St Kilda, Britain's Loneliest Isle

Residents of St. Kilda

The British Silent Film St. Kilda - Britain's Loneliest Island from 1928 documented the lives of residents on the tiny island of St. Kilda group, the remote, the westernmost part of the Outer Hebrides. In a projection speed of 16 frames per second, it takes 18 minutes.

In order gave him the shipping company that operated the line from Glasgow via intermediate stations along the coast to the West of Scotland St Kilda. He was scheduled for performances in Glasgow and the surrounding area. Accordingly, it first displays the loading and sailing of the vessel at Glasgow Harbour and impressions of the smaller ports that lie on the track. It follows the creation of the ship on the St. Kildaer main island of Hirta, after nine months of goods coming from outside the for the first time on the island. Some residents see for the first time a cameraman; shame some women hide from him.
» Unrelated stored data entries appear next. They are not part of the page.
(** The entries of the map, in some iteration order. *)
Definition ac_entries (c : AttrCache) : list (string * Entry CachedAttrs) :=
  map_to_list (table (ac_lru c)).

Definition NegativeStats (c : AttrCache) : Z :=
  zlen (filter (fun kv => isNegative (value kv.2) = true) (ac_entries c)).

Definition isChildOf (path dirPath : string) : bool :=
  let direct remainder := negb (str_has chr_slash remainder) && (0 <? slen remainder) in
  if String.eqb dirPath "/" then
    if String.eqb path "/" || (slen path <? 2) then false
    else direct (str_drop 1 path)
  else if slen path <=? slen dirPath + 1 then false
  else if negb (String.eqb (str_take (String.length dirPath) path) dirPath) then false
  else if negb (bool_decide (str_at path (String.length dirPath) = Some chr_slash)) then false
  else direct (str_drop (String.length dirPath + 1) path).

Definition InvalidateNegativeInDir (c : AttrCache) (dirPath : string) : AttrCache :=
  let toDelete :=
    (filter (fun kv => isNegative (value kv.2) && isChildOf kv.1 dirPath = true) (ac_entries c)).*1 in
  ac_with_lru c (foldl lru_delete (ac_lru c) toDelete).

Definition AttrCache_Resize (c : AttrCache) (newSize : Z) : AttrCache :=
  let newSize := if newSize <=? 0 then 10000 else newSize in
  if ac_maxSize c =? newSize then c
  else mkAttrCache (lru_shrink newSize (ac_lru c)) (ac_ttl c) (ac_negativeTTL c) newSize
         (ac_enableNegative c).

Definition AttrCache_UpdateTTL (c : AttrCache) (newTTL : Z) : AttrCache :=
  let newTTL := if newTTL <=? 0 then 5 * second else newTTL in
  mkAttrCache (ac_lru c) newTTL (ac_negativeTTL c) (ac_maxSize c) (ac_enableNegative c).

(** ** Specification: a bounded association list in recency order *)

Record ac_spec := mkSpec {
  s_list : list (string * CachedAttrs);
  s_ttl : Z; s_negttl : Z; s_max : Z; s_neg : bool
}.

Inductive ac_op :=
  | OpGet (path : string) (now now' : Z)
  | OpPut (path : string) (attrs : NFSAttrs) (now : Z)
  | OpPutNegative (path : string) (now : Z)
  | OpInvalidate (path : string)
  | OpInvalidateNegativeInDir (dir : string)
  | OpClear
  | OpResize (n : Z)
  | OpUpdateTTL (ttl : Z)
  | OpConfigure (enable : bool) (ttl : Z)
  | OpSize
  | OpNegativeStats
  | OpGetRead (path : string) (now : Z)
  | OpGetWrite (path : string) (rest : get_rest) (now' : Z)
  | OpPutNegativeRead
  | OpPutNegativeWrite (path : string) (negativeTTL now : Z).

Inductive ac_out :=
  | OutGet (attrs : option NFSAttrs) (ok : bool)
  | OutInt (n : Z)
  | OutTTL (ttl : option Z)
  | OutUnit.

(** One operation of the code; [None] is a panic. *)
Definition ac_step (c : AttrCache) (o : ac_op) : option (ac_out * AttrCache) :=
  match o with
  | OpGet p now now' => '(a, ok, c) ← AttrCache_Get c p now now'; Some (OutGet a ok, c)
  | OpPut p a now => Some (OutUnit, AttrCache_Put c p a now)
  | OpPutNegative p now => Some (OutUnit, PutNegative c p now)
  | OpInvalidate p => Some (OutUnit, AttrCache_Invalidate c p)
  | OpInvalidateNegativeInDir d => Some (OutUnit, InvalidateNegativeInDir c d)
  | OpClear => Some (OutUnit, AttrCache_Clear c)
  | OpResize n => Some (OutUnit, AttrCache_Resize c n)
  | OpUpdateTTL t => Some (OutUnit, AttrCache_UpdateTTL c t)
  | OpConfigure e t => Some (OutUnit, ConfigureNegativeCaching c e t)
  | OpSize => Some (OutInt (AttrCache_Size c), c)
  | OpNegativeStats => Some (OutInt (NegativeStats c), c)
  | OpGetRead p now => '(a, ok, _) ← Get_read c p now; Some (OutGet a ok, c)
  | OpGetWrite p rest now' => Some (OutUnit, Get_write c p rest now')
  | OpPutNegativeRead => Some (OutTTL (PutNegative_read c), c)
  | OpPutNegativeWrite p ttl now => Some (OutUnit, PutNegative_write c p ttl now)
  end.

Fixpoint ac_run (c : AttrCache) (os : list ac_op) : option (list ac_out * AttrCache) :=
  match os with
  | [] => Some ([], c)
  | o :: os =>
      '(r, c) ← ac_step c o;
      '(rs, c) ← ac_run c os;
      Some (r :: rs, c)
  end.

Definition spec_with (s : ac_spec) (l : list (string * CachedAttrs)) : ac_spec :=
  mkSpec l (s_ttl s) (s_negttl s) (s_max s) (s_neg s).

(** What the operations promise: a look-up returns the attributes last stored
    for the path while they have not expired, storing puts the path in front
    and drops the least recently used one when the cache is full. *)
Definition spec_step (s : ac_spec) (o : ac_op) : ac_out * ac_spec :=
  match o with
  | OpGet p now now' =>
      match a_lookup (s_list s) p with
      | Some e =>
          if now <? expireAt e then
            (OutGet (if isNegative e then None else ca_attrs e) true,
             spec_with s (a_touch (s_list s) p))
          else (OutGet None false,
                if expireAt e <? now' then spec_with s (a_remove (s_list s) p) else s)
      | None => (OutGet None false, s)
      end
  | OpPut p a now =>
      (OutUnit, spec_with s (a_put (s_max s) (s_list s) p
        (mkCachedAttrs (Some (set_validUntil a time_zero)) (now + s_ttl s) false)))
  | OpPutNegative p now =>
      (OutUnit, if s_neg s then spec_with s (a_put (s_max s) (s_list s) p
        (mkCachedAttrs None (now + s_negttl s) true)) else s)
  | OpInvalidate p => (OutUnit, spec_with s (a_remove (s_list s) p))
  | OpInvalidateNegativeInDir d =>
      (OutUnit, spec_with s (filter (fun kv => isNegative kv.2 && isChildOf kv.1 d = false) (s_list s)))
  | OpClear => (OutUnit, spec_with s [])
  | OpResize n =>
      let n := if n <=? 0 then 10000 else n in
      (OutUnit, mkSpec (take (Z.to_nat n) (s_list s)) (s_ttl s) (s_negttl s) n (s_neg s))
  | OpUpdateTTL t =>
      (OutUnit, mkSpec (s_list s) (if t <=? 0 then 5 * second else t) (s_negttl s) (s_max s) (s_neg s))
  | OpConfigure e t =>
      (OutUnit, mkSpec (s_list s) (s_ttl s) (if 0 <? t then t else s_negttl s) (s_max s) e)
  | OpSize => (OutInt (zlen (s_list s)), s)
  | OpNegativeStats => (OutInt (zlen (filter (fun kv => isNegative kv.2 = true) (s_list s))), s)
  | OpGetRead p now =>
      (match a_lookup (s_list s) p with
       | Some e => if now <? expireAt e then OutGet (if isNegative e then None else ca_attrs e) true else OutGet None false
       | None => OutGet None false
       end, s)
  | OpGetWrite p rest now' =>
      (OutUnit,
       match rest, a_lookup (s_list s) p with
       | GetTouch, Some _ => spec_with s (a_touch (s_list s) p)
       | GetExpire, Some e => if expireAt e <? now' then spec_with s (a_remove (s_list s) p) else s
       | _, _ => s
       end)
  | OpPutNegativeRead => (OutTTL (if s_neg s then Some (s_negttl s) else None), s)
  | OpPutNegativeWrite p ttl now =>
      (OutUnit, spec_with s (a_put (s_max s) (s_list s) p (mkCachedAttrs None (now + ttl) true)))
  end.

Fixpoint spec_run (s : ac_spec) (os : list ac_op) : list ac_out * ac_spec :=
  match os with
  | [] => ([], s)
  | o :: os =>
      let '(r, s) := spec_step s o in
      let '(rs, s) := spec_run s os in (r :: rs, s)
  end.

Definition ac_abs (c : AttrCache) : ac_spec :=
  mkSpec (abs (ac_lru c)) (ac_ttl c) (ac_negativeTTL c) (ac_maxSize c) (ac_enableNegative c).

(** ** Invariant *)

(** A positive entry has attributes, already stripped of [validUntil]. *)
Definition entry_ok (e : CachedAttrs) : Prop :=
  isNegative e = false -> exists a, ca_attrs e = Some a /\ validUntil a = time_zero.

Record ac_inv (c : AttrCache) : Prop := {
  aci_lru : lru_inv (ac_lru c);
  aci_max : 0 < ac_maxSize c;
  aci_size : AttrCache_Size c <= ac_maxSize c;
  aci_entries : forall p e, (p, e) ∈ abs (ac_lru c) -> entry_ok e
}.

(** ** Lemmas *)

Lemma copyAttrs_spec a : copyAttrs a = set_validUntil a time_zero.
Proof. done. Qed.

Lemma copyAttrs_id a : validUntil a = time_zero -> copyAttrs a = a.
Proof. destruct a; simpl. by intros ->. Qed.

Lemma NewAttrCache_inv ttl n : ac_inv (NewAttrCache ttl n).
Proof.
  constructor; simpl.
  - apply lru_inv_new.
  - destruct (Z.leb_spec n 0); lia.
  - unfold AttrCache_Size, lru_len; simpl. rewrite map_size_empty. destruct (Z.leb_spec n 0); lia.
  - intros p e H. by apply elem_of_nil in H.
Qed.

Lemma lru_len_abs {V} (c : Lru V) : lru_inv c -> lru_len c = zlen (abs c).
Proof. intros H. symmetry. by apply abs_size. Qed.

(** The invariant after an update of the LRU structure alone. *)
Lemma ac_inv_update c l :
  ac_inv c -> lru_inv l -> zlen (abs l) <= ac_maxSize c ->
  (forall p e, (p, e) ∈ abs l -> (p, e) ∈ abs (ac_lru c) \/ entry_ok e) ->
  ac_inv (ac_with_lru c l).
Proof.
  intros Hc Hl Hs He. constructor; simpl; [done|apply Hc| |].
  - unfold AttrCache_Size; simpl. by rewrite lru_len_abs.
  - intros p e [Hin|]%He; [by eapply aci_entries|done].
Qed.

Lemma a_put_elem {V} n (l : list (string * V)) p v q w :
  (q, w) ∈ a_put n l p v -> (q, w) ∈ l \/ w = v.
Proof.
  unfold a_put, a_remove, a_evict. rewrite elem_of_cons. intros [E|H]; [right; congruence|].
  left. apply list_elem_of_filter in H as [_ H].
  destruct (_ && _); [|done].
  rewrite <- (take_drop (length l - 1) l). apply elem_of_app. by left.
Qed.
Recordings of the main road of the island, standing at the modest stone houses are against cut with images of a London street with lively, dense traffic. Thereafter, the film shows a woman at a spinning wheel and a man who abseil down the cliff birds begins. Recently, people gather to watch the first movie about their island.

Two years later, all residents were relocated to the mainland. This gave the production an increased significance in film history as the last cinematic testimony of the isolated lifestyle of St. Kildaer. At the International Silent Film Festival 2010 in the premises of the University of Bonn, the film with piano accompaniment and Gaelic songs came to the performance.